Condition n° 5 : vous venez développer et diriger l'entreprise
Le E-2 n'est pas un visa d'investisseur passif. Vous devez venir aux États-Unis pour gérer activement l'entreprise. Cela signifie en règle générale l'une des deux choses suivantes.
Premièrement, vous détenez au moins 50 % de l'entreprise. À ce niveau de participation, vous exercez un contrôle inhérent sur les décisions de l'entreprise, et la présomption est que c'est vous qui dirigez les opérations.
Deuxièmement, si vous détenez moins de 50 %, vous devez occuper au sein de la société une position qui vous confère le contrôle opérationnel. C'est plus difficile à démontrer et cela exige une documentation soignée de votre rôle par rapport aux autres associés.

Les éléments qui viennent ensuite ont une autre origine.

(* ===== verification/ProjectionDrain.v ===== *)
(** * Projections are functions of the journal

    For reducers that read only their own records, what a projection holds is what
    replaying the journal's prefix up to its position over an empty store gives
    ([current]).  Rounds and resets keep that, and draining reaches the head: a rebuild
    restores every projection, whatever it held before. *)

From S2P Require Import Prelude Json Contracts Boundary Platform CommandApproval.
From S2P Require Import JournalStore Journal JournalVerify ProjectionStore.
From S2P Require Import JournalModel JournalCorrect JournalTest JournalPort ProjectionCorrect.
From S2P Require Import JournalSafety Store ExternalWork ProjectionWorker ProjectionHandlers.
From S2P Require Import ProjectionView ProjectionReplay ProjectionSim.
From S2P Require Import ProjectionHandlersCorrect ProjectionWorkerCorrect.

Open Scope string_scope.

Lemma take_take_drop {A} n m (l : list A) : take (n + m) l = (take n l ++ take m (drop n l))%list.
Proof. symmetry. apply take_take_drop. Qed.

Section Drain.
Context `{Externals} `{JournalCodec} `{!JournalCodecOk}.
Hypothesis value_serialises : forall v, exists b, to_vec_value v = Ok b.

(** Tables whose rows are well formed and read back exactly. *)
Definition good (t : Tables) : Prop := rows_ok (t_records t) /\ views_storable t.
Lemma good_nothing : good no_tables.
Proof. by split. Qed.

(** ** One replayed event *)

Section Event.
Context (h : ProjectionHandler) `{!ProjectionHandlerOk h}.

Lemma committed_spec sequence ms t :
  good t -> Forall mutation_ok ms -> (reached t h + 1 = sequence)%N ->
  good (committed h sequence ms t) /\
  forall q, valid_name q = true -> view q (committed h sequence ms t)
    = if decide (h_name h = q) then amend (foldl stage_mutation ∅ ms) (view q t) else view q t.
Proof.
  intros [Hr Hv] Hms Hseq.
  pose proof (simulates_committed value_serialises h sequence ms t ∅ t
    (simulates_start t Hr Hv) ho_name Hms Hseq) as Hsim. split.
  - split; [apply Hsim|]. by eapply simulates_storable.
  - intros q Hq. rewrite (simulates_view value_serialises Hsim q Hq). unfold staged_records.
    rewrite stage_lookup. destruct (decide (h_name h = q)); [done|]. simpl. by rewrite amend_empty.
Qed.
Lemma committed_reached sequence ms t :
  reached (committed h sequence ms t) h = sequence.
Proof. unfold reached, committed. cbn [set_rows t_positions]. by rewrite lookup_insert_eq. Qed.
Lemma committed_reached_other h' sequence ms t :
  h_name h' <> h_name h -> reached (committed h sequence ms t) h' = reached t h'.
Proof. intros Hne. unfold reached, committed. cbn [set_rows t_positions]. by rewrite lookup_insert_ne. Qed.

Context (payload : EventEnvelope -> value).

Lemma reduction_ok t event ms :
  good t -> event_fit event (payload event) ->
  reduction payload h (store_reader t) event = Ok ms -> Forall mutation_ok ms.
Proof.
  intros [Hr Hv] Hf. unfold reduction. destruct (h_applies_to h event) eqn:Ha.
  - intros Hp. eapply ho_storable; [|exact Hf|exact Ha|exact Hp]. by apply store_reader_storable.
  - by intros [= <-].
Qed.
Lemma replay_event_exact t event :
  good t -> event_fit event (payload event) -> (reached t h + 1 = ev_global_sequence event)%N ->
  replay_event payload h t event
  = ms ← reduction payload h (store_reader t) event; Ok (committed h (ev_global_sequence event) ms t).
Proof.
  intros Hg Hf Hseq. unfold replay_event.
  destruct (reduction payload h (store_reader t) event) as [ms|] eqn:Hm; [|done].
  cbn [mbind result_bind]. apply (apply_event value_serialises); [apply ho_name| |done].
  by eapply reduction_ok.
Qed.
End Event.

(** ** A handler's part of the tables *)

Definition agree (h : ProjectionHandler) (t t' : Tables) : Prop :=
  reached t h = reached t' h /\ view (h_name h) t = view (h_name h) t'.
#[local] Instance agree_equivalence h : Equivalence (agree h).
Proof.
  split; [by intros t| |].
  - intros t t' []. by split.
  - intros t t' t'' [] []. split; by etrans.
Qed.

(** Everything a replay keeps of the tables it started from. *)
Record extends (head : N) (names : list string) (t t' : Tables) : Prop := {
  ex_good : good t';
  ex_rest : t' = set_rows (t_positions t') (t_records t') t;
  ex_positions : forall p n, t_positions t' !! p = Some n ->
    t_positions t !! p = Some n \/ valid_name p = true /\ (n <= head)%N;
  ex_other : forall h, valid_name (h_name h) = true -> h_name h ∉ names -> agree h t' t;
}.
Lemma extends_refl head names t : good t -> extends head names t t.
Proof. intros Hg. split; [done|by rewrite set_rows_id|by left|done]. Qed.
Lemma extends_trans head names t t' t'' :
  extends head names t t' -> extends head names t' t'' -> extends head names t t''.
Proof.
  intros [Hg1 Hr1 Hp1 Ho1] [Hg2 Hr2 Hp2 Ho2]. split; [done| | |].
  - rewrite Hr2 at 1. by rewrite (rest_set _ _ _ _ Hr1).
  - intros p n [Hp|Hp]%Hp2; [by apply Hp1|by right].
  - intros h Hv Hn. etrans; eauto.
Qed.
Lemma extends_mono head names names' t t' :
  (forall p, p ∈ names -> p ∈ names') -> extends head names t t' -> extends head names' t t'.
Proof. intros Hsub [? ? ? Ho]. split; try done. intros h Hv Hn. apply Ho; [done|]. auto. Qed.

Section Handler.
Context (payload : EventEnvelope -> value) (l : list EventEnvelope).
Hypothesis Hl : forall i e, l !! i = Some e ->
  ev_global_sequence e = (N.of_nat i + 1)%N /\ event_fit e (payload e).
Context (h : ProjectionHandler) `{!ProjectionHandlerOk h} `{!RecordReducer h}.
Abbreviation step := (replay_event payload h).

Les employés de l'investisseur E-2 peuvent également obtenir le statut E-2, mais ils doivent occuper des postes de direction, d'encadrement ou de compétences essentielles. Cette demande est distincte de celle de l'investisseur et obéit à ses propres conditions.
Comment les conditions s'articulent entre elles
Voici ce qu'il faut comprendre des conditions du E-2 : elles sont évaluées de manière globale, pas comme une simple liste de cases à cocher. L'agent consulaire porte un jugement sur la question de savoir si votre investissement, votre entreprise et vos intentions forment un tableau cohérent.
Un investissement très important dans un plan d'affaires par ailleurs faible ne garantit pas l'approbation. Un investissement modeste, bien documenté, dans une entreprise soigneusement structurée peut réussir. L'histoire doit être complète et cohérente à travers chaque document du dossier.
Parmi les schémas récurrents qui posent problème :
- Des fonds d'investissement dont l'origine légitime ne peut pas être clairement retracée
- Des plans d'affaires qui manquent de précision sur les opérations, les embauches et les projections de revenus
- Des investissements qui semblent mis en scène ou conditionnels plutôt que véritablement engagés
- Des entreprises qui sont en réalité des activités de freelance ou de conseil déguisées en sociétés
Comprendre pourquoi des demandes échouent est tout aussi important que comprendre ce qui les fait réussir. Consultez Les motifs de refus les plus fréquents des demandes de visa E-2 pour un regard sans détour sur les problèmes les plus courants.
La documentation : transformer les conditions en preuves
Chaque condition doit être prouvée par des documents, pas seulement affirmée. Le dossier d'une demande E-2 compte généralement de 200 à 400 pages. Ce n'est pas du remplissage. Chaque page sert un objectif.
La nationalité d'un pays signataire est établie par votre passeport. Le montant de l'investissement et son caractère « à risque » sont démontrés par des relevés bancaires, des virements, des contrats d'acquisition, des documents de séquestre, des justificatifs de dépenses et des baux. Le caractère non marginal de l'entreprise est établi par un plan d'affaires, des projections financières et, pour les entreprises existantes, des déclarations fiscales et des registres de paie. Votre rôle est documenté par l'organigramme, les statuts (operating agreement) et votre biographie.
L'origine de vos fonds d'investissement doit également être documentée. Vous devez montrer non seulement que vous disposez de l'argent, mais aussi d'où il provient. Des dépôts importants inexpliqués, des fonds provenant de tiers sans lien avec le projet ou des capitaux sans origine claire peuvent tous éveiller des soupçons au stade de l'entretien.
À retenir : les cinq conditions doivent être remplies simultanément. Exceller sur quatre conditions sur cinq ne suffit pas. Le dossier doit raconter une histoire complète et documentée sur chaque élément, et c'est pourquoi une préparation rigoureuse compte autant.